Question about GPU usage


I have question about GPU selection when programming CUDA.

I am seeing some weird behavior with some CUDA code that I’m trying to debug (mostly not my code). In case it is relevant: I am primarily trying to sort out what I believe are some issues with concurrency in the code leading to deadlocks and incorrect results. In the interest of thoroughness I will also mention that this application is supposed to use multiple threads to do various calculations on the same GPU.

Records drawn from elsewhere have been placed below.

Lemma scan_posts_kept_by sub posts0 posts : forall tb,
  (sub, posts0) ∈ feeds -> (forall p, p ∈ posts -> p ∈ posts0) ->
  P tb -> P (scan_posts cfg reg sub tb posts).
Proof.
  induction posts as [| p posts IH]; intros tb Hsub Hall Htb; cbn [scan_posts];
    [done |].
  destruct (before_cutoff p); [done |].
  apply IH; [done | intros; apply Hall; by right |].
  apply (scan_post_kept_by sub posts0); [done | apply Hall; by left | done].
Qed.

Lemma scan_feeds_kept_by l : forall tb,
  (forall f, f ∈ l -> f ∈ feeds) ->
  P tb ->
  P (fold_left (fun tb '(sub, posts) => scan_posts cfg reg sub tb posts) l tb).
Proof.
  induction l as [| [sub posts] l IH]; intros tb Hall Htb; cbn [fold_left];
    [done |].
  apply IH; [intros; apply Hall; by right |].
  apply (scan_posts_kept_by sub posts); [apply Hall; by left | done | done].
Qed.

Lemma scan_subreddits_kept_by :
  P empty_tables -> P (scan_subreddits cfg reg feeds).
Proof. intros H0. unfold scan_subreddits. by apply scan_feeds_kept_by. Qed.

End ScanInvariant.

Lemma total_of_insert (c : gmap str nat) s v :
  c !! s = None -> total_of (<[s := v]> c) = (v + total_of c)%nat.
Proof.
  intros Hnone. unfold total_of.
  rewrite map_fold_insert_L; [done | | done].
  intros j1 j2 z1 z2 y _ _ _. lia.
Qed.

Lemma total_of_incr c s : total_of (incr c s) = S (total_of c).
Proof.
  unfold incr, count. destruct (c !! s) as [v |] eqn:E; cbn [default].
  - rewrite <- (insert_delete_id c s v E) at 2.
    rewrite <- insert_delete_eq.
    rewrite !total_of_insert by apply lookup_delete_eq. unfold id. lia.
  - by rewrite total_of_insert.
Qed.

Lemma dom_incr c t : dom (incr c t) = {[t]} ∪ dom c.
Proof. unfold incr. apply dom_insert_L. Qed.

Lemma mentions_incr_eq cs b t :
  mentions (counts_incr cs b t) t = S (mentions cs t).
Proof.
  unfold mentions.
  destruct b;
    repeat first [rewrite counts_incr_eq
                 | rewrite counts_incr_other_bucket by done]; lia.
Qed.

Lemma count_counts_incr_ne cs b b' t t' :
  t <> t' -> count (counts_incr cs b t b') t' = count (cs b') t'.
Proof.
  intros Hne. unfold counts_incr.
  destruct (decide (b' = b)); [by apply count_incr_ne | done].
Qed.

Lemma mentions_incr_ne cs b t t' :
  t <> t' -> mentions (counts_incr cs b t) t' = mentions cs t'.
Proof. intros Hne. unfold mentions. by rewrite !count_counts_incr_ne. Qed.

Lemma all_tickers_incr cs b t :
  all_tickers (counts_incr cs b t) = {[t]} ∪ all_tickers cs.
Proof.
  unfold all_tickers, counts_incr.
  destruct b; repeat (destruct (decide _); try done);
    rewrite dom_incr; set_solver.
Qed.

Lemma per_sub_incr_total ps t sub t' :
  total_of (default ∅ (per_sub_incr ps t sub !! t'))
  = if decide (t = t') then S (total_of (default ∅ (ps !! t')))
    else total_of (default ∅ (ps !! t')).
Proof.
  unfold per_sub_incr. destruct (decide (t = t')) as [<- | Hne].
  - rewrite lookup_insert_eq. cbn [default]. apply total_of_incr.
  - by rewrite lookup_insert_ne.
Qed.

Lemma breakdown_kept cfg reg feeds :
  kept_by_scan cfg reg feeds breakdown_adds_up.
Proof.
  split.
  - intros sub posts p b tb t _ _ _ H t'.
    cbn [record_post_mention per_sub counts]. rewrite per_sub_incr_total.
    destruct (decide (t = t')) as [<- | Hne].
    + by rewrite mentions_incr_eq, H.
    + by rewrite mentions_incr_ne, H.
  - intros sub cb tb t _ H t'.
    cbn [record_comment_mention per_sub counts]. rewrite per_sub_incr_total.
    destruct (decide (t = t')) as [<- | Hne].
    + by rewrite mentions_incr_eq, H.
    + by rewrite mentions_incr_ne, H.
Qed.

(** X13.  After any scan, for every ticker the counts by subreddit add up
    to the counts of the three age buckets. *)
Theorem subreddit_breakdown_adds_up (cfg : Settings) (reg : Registry)
  (feeds : list (str * list Post)) (t : str) :
  let tb := scan_subreddits cfg reg feeds in
  total_of (default ∅ (per_sub tb !! t))
  = (count (counts tb B0_7) t + count (counts tb B8_30) t
     + count (counts tb B31_90) t)%nat.
Proof.
  apply (scan_subreddits_kept_by cfg reg feeds breakdown_adds_up).
  - apply breakdown_kept.
  - intros t'. reflexivity.
Qed.

Lemma counts_incr_keys cfg reg cs b t :
  accepted cfg reg t ->
  (forall b' t', t' ∈ dom (cs b') ->
     accepted cfg reg t' /\ (1 <= count (cs b') t')%nat) ->
  forall b' t', t' ∈ dom (counts_incr cs b t b') ->
    accepted cfg reg t' /\ (1 <= count (counts_incr cs b t b') t')%nat.
Proof.
  intros Ht H b' t'. unfold counts_incr.
  destruct (decide (b' = b)) as [-> | Hb]; [| apply H].
  rewrite dom_incr, elem_of_union, elem_of_singleton.
  destruct (decide (t = t')) as [<- | Hne].
  - intros _. split; [done |]. rewrite count_incr_eq. lia.
  - intros [-> | Hin]; [done |]. rewrite count_incr_ne by done. by apply H.
Qed.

As part of my investigation, I ran nvprof like this:

nvprof --profile-child-processes --print-gpu-trace ./application

Looking at the trace, I see that nvprof believes everything is running on the system’s single TITAN Xp, as should be the case. The curious thing is that when I look at activity with nvidia-smi, I see that the process is using two GPUs: the Titan Xp and a GTX 1080 that is also on the system (devices 0 and 3, respectively). I should mention that the system actually has a total of 4 GPUs: one Titan Xp and 3 GTX 1080s.

As far as I know there is no selection of GPUs whatsoever in the code and this is corroborated by the nvprof trace. What do I make of the discrepancy I see with nvidia-smi’s output? Could this be related to the deadlocks/incorrect results?

Thanks for any clues!

If you believe that the application should only use 1 GPU, you can restrict it with the CUDA_VISIBLE_DEVICES environment variable. The CUDA runtime may do activity on other GPUs when you have multiple GPUs, even if those GPUs are not actively involved in the computation.